◆ WHAT THE EXERCISE ASKS: Filter the records for "their" and keep each line that has it.

Source records:
....

(** A failed [connect_ssh] leaves no session on the port it was forwarding. *)
Lemma connect_ssh_failure_frees_port (host username password : string)
    (ssh_port : Z) (n : nat) :
  forall (port : option Z) (st st0 st' : state) (p : Z) (e : exception),
    prepare env port st = (Return p, st0) ->
    p <> 0 ->
    one_session_per_port st ->
    connect_ssh_retries env n host username password port ssh_port st = (Raise e, st') ->
    sessions_on p st' = [].
Proof.
  induction n as [|n IH]; intros port st st0 st' p e Hprep Hp Hnd Hrun;
    destruct (prepare_returns port st) as (p' & st0' & Hprep' & _ & _ & Hinv);
    rewrite Hprep in Hprep'; inversion Hprep'; subst p' st0'; clear Hprep';
    destruct (Hinv Hnd) as [Hnd0 Hnil0];
    cbn [connect_ssh_retries] in Hrun;
    rewrite (connect_ssh_body_unfold _ _ _ _ _ _ _ _ _ Hprep) in Hrun;
    destruct (open_tunnel env host username password p ssh_port st0)
      as [r1 st1] eqn:Htunnel;
    destruct (open_tunnel_effects _ _ _ _ _ _ _ _ Htunnel) as (Hproxies & _);
    assert (Hnil1 : sessions_on p st1 = [])
      by (unfold sessions_on in *; by rewrite Hproxies);
    assert (Hnd1 : one_session_per_port st1)
      by (unfold one_session_per_port in *; by rewrite Hproxies);
    (destruct r1 as [proxy_info|[e1|m]]; [done| |by inversion Hrun; subst]);
    (destruct (is_OSError env e1);
     [|destruct (is_asyncssh_Error_or_TimeoutError e1); by inversion Hrun; subst]).
  - by inversion Hrun; subst.
  - destruct (prepare_returns (Some p) st1) as (p' & st2 & Hprep1 & Hsame & _).
    assert (Hnp : not_port (Some p) = false) by (simpl; by apply Z.eqb_neq).
    specialize (Hsame Hnp). inversion Hsame; subst p'.
    by apply (IH (Some p) st1 st2 st' p e).
Qed.

Lemma prepare_None (st : state) :
  exists st0,
    prepare env None st = (Return (free_port env (GetFreePort :: trace st)), st0).
Proof.
  unfold prepare, get_free_port, kill_proxy_on_port, kill_ssh_connection.
  unfold_M. simpl.
  destruct (List.find _ (proxies st)); simpl; eauto.
Qed.

(** When [verify_ssh] returns false no session is registered on the port it
    tried. *)
Lemma verify_ssh_false_frees_port (host username password : string)
    (ssh_port : Z) (st st' : state) :
  free_port env (GetFreePort :: trace st) <> 0 ->
  one_session_per_port st ->
  verify_ssh env host username password ssh_port st = (Return false, st') ->
  sessions_on (free_port env (GetFreePort :: trace st)) st' = [].
Proof.
  intros Hp Hnd. rewrite verify_ssh_unfold.
  destruct (connect_ssh env host username password None ssh_port 3 st)
    as [r st1] eqn:Hrun.
  destruct r as [proxy_info|[e|m]]; [done|done|]. intros [= <-].
  destruct (prepare_None st) as [st0 Hprep]. unfold connect_ssh in Hrun.
  by eapply connect_ssh_failure_frees_port.
Qed.
(** Two int64 values without labels under one metric name. *)
Definition one_request : MetricValue := mkMetricValue ∅ None None (Int64Value 1).
Definition two_requests : MetricValue := mkMetricValue ∅ None None (Int64Value 2).
Definition twice_counted : Operation :=
  mkOperation "ListShelves" "project:p" None None ∅
    [mkMetricValueSet "requests" [one_request; two_requests]]
    [mkLogEntry "access" "GET /shelves"] LOW.

(** Two values with different labels under one metric name. *)
Definition labelled (region : string) (n : Z) : MetricValue :=
  mkMetricValue {[ "region"%string := region ]} None None (Int64Value n).
Definition per_region : Operation :=
  mkOperation "ListShelves" "project:p" None None ∅
    [mkMetricValueSet "requests" [labelled "eu" 1; labelled "us" 2]]
    [mkLogEntry "access" "GET /shelves"] LOW.


(** C9, counterexample. An operation with two values of one signature
    under one metric name comes back with one value, their sum. *)
Lemma singleton_aggregation_merges_duplicates :
  flat_values (metric_value_sets twice_counted)
    = [("requests"%string, one_request); ("requests"%string, two_requests)] /\
  flat_values
    (metric_value_sets
       (ToOperationProto
          (new_OperationAggregator (md5 := plain_digest) twice_counted None)))
    = [("requests"%string, mkMetricValue ∅ None None (Int64Value 3))].
Proof. split; vm_compute; reflexivity. Qed.
(** * Crazy Clock: the 10 Hz tick infrastructure (base.c) and the lazy
    clock (lazy.c), embedded in Rocq.

    The firmware runs on an ATtiny45 (avr-gcc): [unsigned char] is 8 bits,
    [int] 16 bits, [long] 32 bits.  Integers are modelled as [Z] with the
    wrap-around of every conversion written out.  Right shifts of a
    negative [long] are arithmetic and left shifts wrap modulo 2^32, as
    avr-gcc compiles them.

    The main context is a state-and-event monad over the statics, the
    registers and the EEPROM; the compare-match handler is a function on
    the same state.  [sleep_mode()] returns after the handler has run
    once.  Interrupts that fire while the main context is busy are steps
    of their own between its calls: the handler and the main context
    share only [sleep_miss_counter], so an interrupt inside a call acts
    as one just before or just after it. *)

From Stdlib Require Import ZArith List Lia Bool.
Import ListNotations.
Local Open Scope Z_scope.

(** ** Machine integers *)

Module Word.

Definition u8 (z : Z) : Z := z mod 2 ^ 8.
Definition u32 (z : Z) : Z := z mod 2 ^ 32.
Definition s16 (z : Z) : Z := (z + 2 ^ 15) mod 2 ^ 16 - 2 ^ 15.
Definition s32 (z : Z) : Z := (z + 2 ^ 31) mod 2 ^ 32 - 2 ^ 31.

Definition is_u32 (z : Z) : Prop := 0 <= z < 2 ^ 32.
Definition is_s32 (z : Z) : Prop := - 2 ^ 31 <= z < 2 ^ 31.

(** [_BV(bit)] of avr/sfr_defs.h. *)
Definition _BV (bit : Z) : Z := Z.shiftl 1 bit.

End Word.
Import Word.

(** ** The pseudo-random generator (base.c, lines 89-98) *)

Module Prng.

(** [#define M (0x7fffffffL)] *)
Definition M : Z := 0x7fffffff.

(** The assignment and the normalisation of [q_random], on the value of
    the static [seed].  Every [long] operation is wrapped to 32 bits. *)
Definition q_step (seed : Z) : Z :=
  let a := Z.land (s32 (Z.shiftl seed 15)) M in
  let b := Z.land (s32 (Z.shiftl seed 10)) M in
  let t := s32 (s32 (s32 (Z.shiftr seed 16 + a) - Z.shiftr seed 21) - b) in
  if t <? 0 then s32 (t + M) else t.

(** The recurrence as the specification words it, over unbounded
    integers: no wrap-around anywhere. *)
Definition next_spec (seed : Z) : Z :=
  let r := Z.shiftr seed 16 + (Z.shiftl seed 15) mod 2 ^ 31
           - Z.shiftr seed 21 - (Z.shiftl seed 10) mod 2 ^ 31 in
  if r <? 0 then r + (2 ^ 31 - 1) else r.
Lemma foundOfMatch_media (m : jsstring) :
  mediaMatch m -> foundOfMatch m = [largeFormat m].
Proof.
  intros Hm. pose proof (mediaMatch_no_quote m Hm) as Hnq.
  assert (forall key, 34%N ∈ key -> includes key m = false) as Hkey.
  { intros key Hin. destruct (includes key m) eqn:E; [|reflexivity].
    apply includes_inv in E as [a [b ->]].
    rewrite !Forall_app in Hnq. destruct Hnq as [_ [Hk _]].
    rewrite Forall_forall in Hk. by destruct (Hk _ Hin). }
  unfold foundOfMatch, urlOfMatch.
  rewrite (Hkey jsonMediaKey) by (vm_compute; apply list_elem_of_here).
  rewrite (Hkey srcAttrKey)
    by (unfold srcAttrKey, quote; rewrite elem_of_app; right;
        apply list_elem_of_here).
  destruct Hm as [scheme [c [body [Hs [-> [Hc Hbody]]]]]].
  assert (includes (js "pbs.twimg.com")
            (scheme ++ js "://pbs.twimg.com/media/" ++ c :: body) = true)
    as ->.
  { change (js "://pbs.twimg.com/media/")
      with (js "://" ++ js "pbs.twimg.com" ++ js "/media/").
    rewrite <- !app_assoc, (app_assoc scheme).
    apply includes_app. }
  by destruct Hs as [-> | ->].
Qed.

(** X26: the alternative extraction gives a list without duplicates, in
    which every address is a text without question mark followed by
    [?format=jpg&name=large]; and it finds every address that the relay
    extraction finds in the same text. *)
Theorem extract_images_from_text (text : jsstring) :
  NoDup (extractImagesFromTweetText text)
  /\ Forall (fun u => exists c,
                 u = c ++ js "?format=jpg&name=large"
                 /\ Forall (fun x => x <> 63%N) c)
       (extractImagesFromTweetText text)
  /\ forall u,
       u ∈ map largeFormat (arrayFromSet (matchAll mediaRegex text)) ->
       u ∈ extractImagesFromTweetText text.
Proof.
  unfold extractImagesFromTweetText. split; [apply arrayFromSet_NoDup|].
  split.
  - apply arrayFromSet_Forall. apply Forall_flat_map, Forall_forall.
    intros pattern _. apply Forall_flat_map, Forall_forall. intros m _.
    unfold foundOfMatch. destruct (urlOfMatch m) as [|x url]; [constructor|].
    destruct (includes _ _); [|constructor].
    repeat constructor. exists (beforeQuery (x :: url)).
    split; [reflexivity|]. apply beforeQuery_spec.
  - intros u Hu. apply list_elem_of_fmap in Hu as [m [-> Hm]].
    apply (proj1 (arrayFromSet_elem _ _)) in Hm.
    apply (proj2 (arrayFromSet_elem _ _)).
    simpl. rewrite elem_of_app. left.
    apply list_elem_of_In, in_flat_map. exists m.
    split; [by apply (proj1 (list_elem_of_In _ _))|].
    rewrite foundOfMatch_media; [by left|].
    assert (Forall mediaMatch (matchAll mediaRegex text)) as Hall.
    { apply (matchAllFrom_Forall mediaMatch). intros s n H.
      by apply mediaRegex_shape. }
    rewrite Forall_forall in Hall. by apply Hall.
Qed.

(* ===================================================================== *)
(** * Dragging the image of the lightbox *)
(* ===================================================================== *)

(** The ref [dragRef], and the part of the lightbox the mouse handlers
    work on: the ref [panRef] and the state [pan], each a pair of [x] and
    [y].  Mouse coordinates are whole numbers of pixels. *)
Record DragRef : Type := mkDragRef {
  dragging : bool;
  lastX : Z;
  lastY : Z;
}.

Record PanState : Type := mkPanState {
  dragRef : DragRef;
  panRef : Z * Z;
  pan : Z * Z;
}.

(** [onMouseDown(e)] for an event at [(clientX, clientY)]. *)
Definition onMouseDown (e : Z * Z) (st : PanState) : PanState :=
  mkPanState (mkDragRef true (fst e) (snd e)) (panRef st) (pan st).

(** [onMouseMove(e)]; [zoomIsOne] is the outcome of the test
    [zoom === 1]. *)
Definition onMouseMove (zoomIsOne : bool) (e : Z * Z) (st : PanState)
  : PanState :=
  if negb (dragging (dragRef st)) || zoomIsOne then st
  else
    let dx := fst e - lastX (dragRef st) in
    let dy := snd e - lastY (dragRef st) in
    let p := (fst (panRef st) + dx, snd (panRef st) + dy) in
    mkPanState (mkDragRef (dragging (dragRef st)) (fst e) (snd e)) p p.

(** [onMouseUp()] *)
Definition onMouseUp (st : PanState) : PanState :=
  mkPanState
    (mkDragRef false (lastX (dragRef st)) (lastY (dragRef st)))
    (panRef st) (pan st).

(** A drag: the moves of the mouse, in order, on a zoomed image. *)
Definition moves (es : list (Z * Z)) (st : PanState) : PanState :=
  fold_left (fun st e => onMouseMove false e st) es st.

Lemma onMouseMove_step (e : Z * Z) (st : PanState) :
  dragging (dragRef st) = true ->
  let st1 := onMouseMove false e st in
  dragging (dragRef st1) = true
  /\ lastX (dragRef st1) = fst e /\ lastY (dragRef st1) = snd e
  /\ panRef st1
     = (fst (panRef st) + (fst e - lastX (dragRef st)),
        snd (panRef st) + (snd e - lastY (dragRef st)))
  /\ pan st1 = panRef st1.
Proof.
  intros Hdrag. unfold onMouseMove. rewrite Hdrag. by repeat split.
Qed.
(** The context user attachment is entered with, and how the request
    goes on from there. *)
Lemma setUser_entry E r files c :
  (SetUser, c) ∈ ran (run variant1 E r files) ->
  (exists s, req_session c = JS.VObj s) /\
  exists tr,
    walk E (stack variant1) None (init r files)
    = after tr (walk E (drop 11 (stack variant1)) None c).
Proof.
  unfold run. rewrite ran_dispatch.
  change (stack variant1)
    with (front ++ [Use (Session variant1_session)] ++ checks
            ++ drop 11 (stack variant1)).
  rewrite walk_app.
  pose proof (front_cases E r files) as Hf.
  pose proof (walk_sublist E front None (init r files)) as Hsf.
  destruct (walk E front None (init r files)) as [tr0 rs0 c0|tr0 [e0|] c0];
    cbn [and_then visited] in *.
  - intros Hin. exfalso. revert Hin. eapply not_entered; [exact Hsf|].
    cbn. set_solver.
  - change ([Use (Session variant1_session)] ++ checks ++ drop 11 (stack variant1))
      with (drop 7 (stack variant1)).
    rewrite (rescue E 7 e0 c0) by lia. cbn [after visited].
    intros Hin. exfalso. apply elem_of_app in Hin as [Hin|Hin].
    + revert Hin. eapply not_entered; [exact Hsf|]. cbn. set_solver.
    + set_solver.
  - rewrite walk_app.
    pose proof (session_cases E variant1_session r c0 Hf) as Hs.
    pose proof (walk_sublist E [Use (Session variant1_session)] None c0) as Hss.
    destruct (walk E [Use (Session variant1_session)] None c0)
      as [tr1 rs1 c1|tr1 [e1|] c1];
      cbn [and_then visited] in *; [contradiction| |].
    + change (checks ++ drop 11 (stack variant1)) with (drop 8 (stack variant1)).
      rewrite (rescue E 8 e1 c1) by lia. cbn [after visited].
      intros Hin. exfalso. rewrite !elem_of_app in Hin.
      destruct Hin as [Hin|[Hin|Hin]].
      * revert Hin. eapply not_entered; [exact Hsf|]. cbn. set_solver.
      * revert Hin. eapply not_entered; [exact Hss|]. cbn. set_solver.
      * set_solver.
    + rewrite walk_app.
      pose proof (checks_cases E c1 Hs) as Hm.
      pose proof (walk_sublist E checks None c1) as Hsm.
      destruct (walk E checks None c1) as [tr2 rs2 c2|tr2 [e2|] c2];
        cbn [and_then visited] in *; [contradiction| |].
      * rewrite (rescue E 11 e2 c2) by lia. cbn [after visited].
        intros Hin. exfalso. rewrite !elem_of_app in Hin.
        destruct Hin as [Hin|[Hin|[Hin|Hin]]].
        -- revert Hin. eapply not_entered; [exact Hsf|]. cbn. set_solver.
        -- revert Hin. eapply not_entered; [exact Hss|]. cbn. set_solver.
        -- revert Hin. eapply not_entered; [exact Hsm|]. cbn. set_solver.
        -- set_solver.
      * destruct Hm as (Hobj & _ & _).
        assert ((SetUser, c) ∈ visited (walk E (drop 11 (stack variant1)) None c2)
                -> c = c2) as Hhead.
        { change (drop 11 (stack variant1)) with ([Use SetUser] ++ back).
          rewrite walk_app. cbn [walk applies handle mw_of].
          rewrite and_then_enter, visited_enter.
          intros Hin. apply elem_of_cons in Hin as [[= ->]|Hin]; [reflexivity|].
          exfalso. revert Hin.
          destruct (setUser E c2) as [c3|e3 c3|rs3 c3];
            cbn [and_then after app visited].
          - pose proof (walk_sublist E back None c3) as Hsb.
            destruct (walk E back None c3); cbn [after app visited] in *;
              (eapply not_entered; [exact Hsb|]); cbn; set_solver.
          - rewrite back_error. cbn. set_solver.
          - set_solver. }
        intros Hin.
        assert (c = c2) as ->.
        { destruct (walk E (drop 11 (stack variant1)) None c2) eqn:Hw;
            cbn [after visited] in *; rewrite !elem_of_app in Hin;
            destruct Hin as [Hin|[Hin|[Hin|Hin]]]; auto; exfalso; revert Hin;
            [eapply not_entered; [exact Hsf|]|eapply not_entered; [exact Hss|]
            |eapply not_entered; [exact Hsm|]|eapply not_entered; [exact Hsf|]
            |eapply not_entered; [exact Hss|]|eapply not_entered; [exact Hsm|]];
            cbn; set_solver. }
        split; [exact Hobj|].
        exists (tr0 ++ tr1 ++ tr2).
        change (drop 11 (front ++ [Use (Session variant1_session)] ++ checks
                           ++ drop 11 (stack variant1)))
          with (drop 11 (stack variant1)).
        destruct (walk E (drop 11 (stack variant1)) None c2);
          cbn [after]; now rewrite <- !app_assoc.
Qed.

....

◆ EXERCISE ANSWER:
    under one metric name comes back with one value, their sum. *)
    of their own between its calls: the handler and the main context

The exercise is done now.